# What is required
From the line below that contains "limit of one" to the line that contains "(Hmax : 0 ≤", repeat every line exactly, both ends included, and nothing else.

# Extracted records

(* ===== verification/Guards.v ===== *)
(** * Request guards (middleware/rate-limit.ts, handlers/http/circuit-breaker.ts)

    Both read [Date.now()]; here each call carries the time of the reading, in
    milliseconds. *)

From S2P Require Import Prelude JsMap.
From stdpp Require Import sorting.
Open Scope Z_scope.

(** ** The rate limit *)

Record Bucket : Type := mkBucket { count : Z; resetAt : Z }.

Definition window_ms : Z := 60000.

(** The [preHandler] hook for a request of [ip] at time [now]: whether it is let
    through, and the buckets afterwards. *)
Definition rate_limit (maxPerMinute : Z) (buckets : jsmap string Bucket) (ip : string) (now : Z)
    : bool * jsmap string Bucket :=
  let fresh := mkBucket 0 (now + window_ms) in
  let bucket := match map_get buckets ip with
                | None => fresh
                | Some b => if resetAt b <? now then fresh else b
                end in
  let bucket := mkBucket (count bucket + 1) (resetAt bucket) in
  (negb (maxPerMinute <? count bucket), map_set buckets ip bucket).

(** The requests let through, in order. *)
Fixpoint accepted_requests (maxPerMinute : Z) (buckets : jsmap string Bucket) (reqs : list (string * Z))
    : list (string * Z) :=
  match reqs with
  | [] => []
  | (ip, now) :: reqs' =>
      let '(ok, buckets') := rate_limit maxPerMinute buckets ip now in
      (if ok then [(ip, now)] else []) ++ accepted_requests maxPerMinute buckets' reqs'
  end.

Definition in_window (ip : string) (a : Z) (r : string * Z) : bool :=
  bool_decide (r.1 = ip) && (a <=? r.2) && (r.2 <=? a + window_ms).

Definition window_count (ip : string) (a : Z) (reqs : list (string * Z)) : Z :=
  Z.of_nat (length (List.filter (in_window ip a) reqs)).

(** What the window from [a] can still get from the bucket of [ip]: nothing that
    its limit does not leave, and one more bucket if this one ends inside. *)
Definition allowance (maxPerMinute a : Z) (bucket : option Bucket) : Z :=
  match bucket with
  | None => 2 * maxPerMinute
  | Some b =>
      if resetAt b <? a then 2 * maxPerMinute
      else if resetAt b <? a + window_ms then Z.max 0 (maxPerMinute - count b) + maxPerMinute
      else Z.max 0 (maxPerMinute - count b)
  end.

Lemma window_count_cons ip a r l :
  window_count ip a (r :: l) = (if in_window ip a r then 1 else 0) + window_count ip a l.
Proof. unfold window_count. cbn [List.filter]. destruct (in_window ip a r); simpl length; lia. Qed.

Lemma window_count_nonneg ip a l : 0 ≤ window_count ip a l.
Proof. unfold window_count. lia. Qed.

(** Requests after the window do not count. *)
Lemma window_count_late max buckets ip a reqs :
  Forall (λ r, a + window_ms < r.2) reqs → window_count ip a (accepted_requests max buckets reqs) = 0.
Proof.
  intros Hl. revert buckets. induction Hl as [|[ip' now] reqs Hr Hl IH]; intros buckets; [done|].
  cbn [accepted_requests]. destruct (rate_limit max buckets ip' now) as [ok buckets']. simpl in Hr.
  destruct ok; cbn [app]; [|apply IH]. rewrite window_count_cons, IH.
  unfold in_window. cbn [fst snd]. replace (now <=? a + window_ms) with false by lia. by rewrite andb_false_r.
Qed.

Lemma rate_limit_other max buckets ip now ip' :
  ip' ≠ ip → map_get (rate_limit max buckets ip now).2 ip' = map_get buckets ip'.
Proof. intros Hne. unfold rate_limit. cbn [snd]. by apply map_get_set_ne. Qed.

(** Split the comparisons of the goal. *)
Ltac split_comparisons :=
  repeat match goal with
         | |- context [?x <? ?y] => destruct (Z.ltb_spec x y)
         | |- context [?x <=? ?y] => destruct (Z.leb_spec x y)
         end.

Lemma accepted_window_bound max buckets ip a reqs :
  0 ≤ max → Sorted (λ r r', r.2 ≤ r'.2) reqs →
  window_count ip a (accepted_requests max buckets reqs) ≤ allowance max a (map_get buckets ip).
Proof.
  intros Hmax Hs. apply Sorted_StronglySorted in Hs; [|intros x y z; lia].
  revert buckets. induction Hs as [|[ip' now] reqs Hs IH Hall]; intros buckets.
  { unfold window_count, allowance. simpl. repeat case_match; lia. }
  cbn [accepted_requests]. destruct (rate_limit max buckets ip' now) as [ok buckets'] eqn:E.
  specialize (IH buckets'). destruct (decide (ip' = ip)) as [->|Hne].
  2: { rewrite <-(rate_limit_other max buckets ip' now ip) by done. rewrite E. cbn [snd].
       destruct ok; cbn [app]; [|done]. rewrite window_count_cons. unfold in_window at 1. cbn [fst].
       rewrite bool_decide_eq_false_2 by done. cbn. lia. }
  assert (window_count ip a ((if ok then [(ip, now)] else []) ++ accepted_requests max buckets' reqs)
    = (if ok && (a <=? now) && (now <=? a + window_ms) then 1 else 0)
      + window_count ip a (accepted_requests max buckets' reqs)) as ->.
  { destruct ok; cbn [app andb]; [|lia]. rewrite window_count_cons. unfold in_window. cbn [fst snd].
    rewrite bool_decide_eq_true_2 by done. done. }
  destruct (decide (a + window_ms < now)) as [Hlate|Hlate].
  { rewrite window_count_late.
    - replace (now <=? a + window_ms) with false by lia. rewrite andb_false_r.
      unfold allowance. repeat case_match; lia.
    - eapply Forall_impl; [exact Hall|]. intros r Hr. simpl in *. lia. }
  revert IH. generalize (window_count ip a (accepted_requests max buckets' reqs)) as n. intros n IH.
  unfold rate_limit in E. injection E as Eok Eb. rewrite <-Eb, map_get_set_eq in IH. clear Eb.
  unfold allowance in *. unfold window_ms in *. revert IH. subst ok.
  destruct (map_get buckets ip) as [[c r]|]; cbn [count resetAt];
    [destruct (Z.ltb_spec r now)|]; cbn [count resetAt]; split_comparisons; cbn [andb negb]; lia.
Qed.

(** However the requests arrive, in any window of a minute at most twice the
    limit of one address are let through; twice, because the fixed windows of
    the buckets do not slide. *)
Theorem rate_limit_window (maxPerMinute a : Z) (ip : string) (reqs : list (string * Z))
    (Hmax : 0 ≤ maxPerMinute) (Hordered : Sorted (λ r r', r.2 ≤ r'.2) reqs) :
  window_count ip a (accepted_requests maxPerMinute [] reqs) ≤ 2 * maxPerMinute.
Proof. apply (accepted_window_bound maxPerMinute [] ip a reqs Hmax Hordered). Qed.

(** The bound is reached: at the end of one bucket and the start of the next. *)
Lemma rate_limit_window_witness :
  let reqs := [("ip", 0); ("ip", 59990); ("ip", 59995); ("ip", 60001); ("ip", 60002); ("ip", 60003)] in
  window_count "ip" 30000 (accepted_requests 3 [] reqs) ≤ 2 * 3
  ∧ window_count "ip" 30000 (accepted_requests 3 [] reqs) = 5.
Proof.
  split; [|vm_compute; reflexivity]. apply rate_limit_window; [lia|].
  repeat constructor; simpl; lia.
Defined.

(** ** The circuit breaker *)

Inductive CircuitState : Type := Closed | Open | HalfOpen.

Record CircuitBreaker : Type := mkBreaker {
  cb_state : CircuitState;
  failures : Z;
  lastFailureAt : Z;
}.

Definition new_breaker : CircuitBreaker := mkBreaker Closed 0 0.

Section breaker.
Variables threshold cooldownMs : Z.

Definition canExecute (now : Z) (b : CircuitBreaker) : bool * CircuitBreaker :=
  match cb_state b with
  | Closed => (true, b)
  | Open =>
      if cooldownMs <=? now - lastFailureAt b
      then (true, mkBreaker HalfOpen (failures b) (lastFailureAt b)) else (false, b)
  | HalfOpen => (true, b)
  end.

Definition recordSuccess (b : CircuitBreaker) : CircuitBreaker := mkBreaker Closed 0 (lastFailureAt b).

Definition recordFailure (now : Z) (b : CircuitBreaker) : CircuitBreaker :=
  let f := failures b + 1 in
  mkBreaker (if threshold <=? f then Open else cb_state b) f now.

Inductive BreakerCall : Type := AskAt (now : Z) | Succeeded | FailedAt (now : Z).

Definition breaker_step (c : BreakerCall) (b : CircuitBreaker) : CircuitBreaker :=
  match c with
  | AskAt now => (canExecute now b).2
  | Succeeded => recordSuccess b
  | FailedAt now => recordFailure now b
  end.

Definition breaker_run (cs : list BreakerCall) : CircuitBreaker := foldl (λ b c, breaker_step c b) new_breaker cs.

(** ** Specification: what the history says *)

Definition failure_time (c : BreakerCall) : option Z := match c with FailedAt t => Some t | _ => None end.
Definition call_time (c : BreakerCall) : option Z :=
  match c with AskAt t | FailedAt t => Some t | Succeeded => None end.
Definition is_success (c : BreakerCall) : bool := match c with Succeeded => true | _ => false end.

(** The calls since the last success, the last one first. *)
Fixpoint since_success (cs : list BreakerCall) : list BreakerCall :=
  match cs with
  | [] => []
  | c :: cs' => if is_success c then [] else c :: since_success cs'
  end.

(** The times of the failures since the last success, the last one first. *)
Definition recent_failures (cs : list BreakerCall) : list Z := omap failure_time (since_success (rev cs)).

(** The breaker after the calls [cs]; a half-open one has let a call through after
    the cooldown. *)
Record breaker_inv (cs : list BreakerCall) (b : CircuitBreaker) : Prop := {
  br_failures : failures b = Z.of_nat (length (recent_failures cs));
  br_last : match recent_failures cs with [] => True | t :: _ => lastFailureAt b = t end;
  br_closed : cb_state b = Closed ↔ failures b < threshold;
  br_half : cb_state b = HalfOpen → ∃ t, AskAt t ∈ cs ∧ cooldownMs ≤ t - lastFailureAt b;
}.

Lemma breaker_run_inv cs : 1 ≤ threshold → breaker_inv cs (breaker_run cs).
Proof.
  intros Ht. induction cs as [|c cs IH] using rev_ind.
  { split; simpl; try done. split; [lia|done]. }
  unfold breaker_run in *. rewrite foldl_app. cbn [foldl]. set (b := foldl _ _ cs) in *.
  destruct IH as [Hf Hl Hc Hh]. unfold recent_failures in *.
  destruct c as [now| |now]; cbn [breaker_step].
  - assert (omap failure_time (since_success (rev (cs ++ [AskAt now]))) = omap failure_time (since_success (rev cs)))
      as Heq by (rewrite rev_app_distr; done).
    unfold canExecute. destruct (cb_state b) eqn:Es; cbn [snd].
    + split; unfold recent_failures; rewrite ?Heq, ?Es; try done.
    + destruct (Z.leb_spec cooldownMs (now - lastFailureAt b)) as [Hle|Hle]; cbn [snd].
      * split; unfold recent_failures; rewrite ?Heq; cbn; try done.
        -- split; [done|]. intros Hlt. by apply Hc in Hlt.
        -- intros _. exists now. split; [set_solver|done].
      * split; unfold recent_failures; rewrite ?Heq, ?Es; try done.
    + split; unfold recent_failures; rewrite ?Heq, ?Es; try done.
      intros _. destruct (Hh eq_refl) as (t & Hin & Hcd). exists t. split; [set_solver|done].
  - split; unfold recent_failures; rewrite ?rev_app_distr; cbn; try done. split; [lia|done].
  - split; unfold recent_failures; rewrite ?rev_app_distr; cbn -[Z.of_nat].
    + rewrite Hf. simpl length. lia.
    + done.
    + unfold recordFailure. destruct (Z.leb_spec threshold (failures b + 1)) as [Hle|Hle]; cbn;
        [split; [done|lia]|]. split; [lia|]. intros _. apply Hc. lia.
    + unfold recordFailure. destruct (Z.leb_spec threshold (failures b + 1)) as [Hle|Hle]; cbn; [done|].
      intros Hs. assert (cb_state b = Closed) as Hcl by (apply Hc; lia). congruence.
Qed.

(** A breaker refuses a call exactly when the calls since the last success count
    at least [threshold] failures and the last of them is more recent than the
    cooldown.  Once the cooldown has passed, every call is let through until
    the next failure, not only one. *)
Theorem breaker_refuses_iff (cs : list BreakerCall) (now : Z) (Ht : 1 ≤ threshold)
    (Hnow : ∀ c t, c ∈ cs → call_time c = Some t → t ≤ now) :
  (canExecute now (breaker_run cs)).1 = false
  ↔ threshold ≤ Z.of_nat (length (recent_failures cs))
    ∧ ∃ t, head (recent_failures cs) = Some t ∧ now - t < cooldownMs.
Proof.
  destruct (breaker_run_inv cs Ht) as [Hf Hl Hc Hh]. set (b := breaker_run cs) in *. rewrite <-Hf.
  assert (threshold ≤ failures b → ∃ t, head (recent_failures cs) = Some t ∧ lastFailureAt b = t) as Hlast.
  { intros Hle. destruct (recent_failures cs) as [|t l]; [simpl in Hf; lia|]. by exists t. }
  unfold canExecute. destruct (cb_state b) eqn:Es; cbn [fst].
  - split; [done|]. intros [Hle _]. pose proof (proj1 Hc eq_refl). lia.
  - assert (threshold ≤ failures b) as Hle.
    { destruct (decide (threshold ≤ failures b)) as [|Hn]; [done|]. assert (Open = Closed) by (apply Hc; lia). done. }
    destruct (Hlast Hle) as (t & Hh' & <-). destruct (Z.leb_spec cooldownMs (now - lastFailureAt b)); cbn.
    + split; [done|]. intros (_ & t & Ht' & Hlt). simplify_eq. lia.
    + split; [|done]. intros _. split; [done|]. eauto.
  - split; [done|]. intros (Hle & t & Ht' & Hlt). destruct (Hlast Hle) as (t' & Ht2 & Heq). simplify_eq.
    destruct (Hh eq_refl) as (t1 & Hin & Hcd). pose proof (Hnow _ t1 Hin eq_refl). lia.
Qed.
End breaker.

Lemma breaker_refuses_iff_witness :
  (canExecute 1000 150 (breaker_run 2 1000 [FailedAt 50; AskAt 60; FailedAt 100])).1 = false
  ∧ (canExecute 1000 1200 (breaker_run 2 1000 [FailedAt 50; AskAt 60; FailedAt 100])).1 = true.
Proof.
  split; [|vm_compute; reflexivity]. apply breaker_refuses_iff; [lia| |].
  - intros c t Hin. repeat (apply elem_of_cons in Hin as [->|Hin]; [intros [= <-]; lia|]). by apply elem_of_nil in Hin.
  - split; [vm_compute; discriminate|]. exists 100. split; [reflexivity|lia].
Defined.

# Answer
    limit of one address are let through; twice, because the fixed windows of
    the buckets do not slide. *)
Theorem rate_limit_window (maxPerMinute a : Z) (ip : string) (reqs : list (string * Z))
    (Hmax : 0 ≤ maxPerMinute) (Hordered : Sorted (λ r r', r.2 ≤ r'.2) reqs) :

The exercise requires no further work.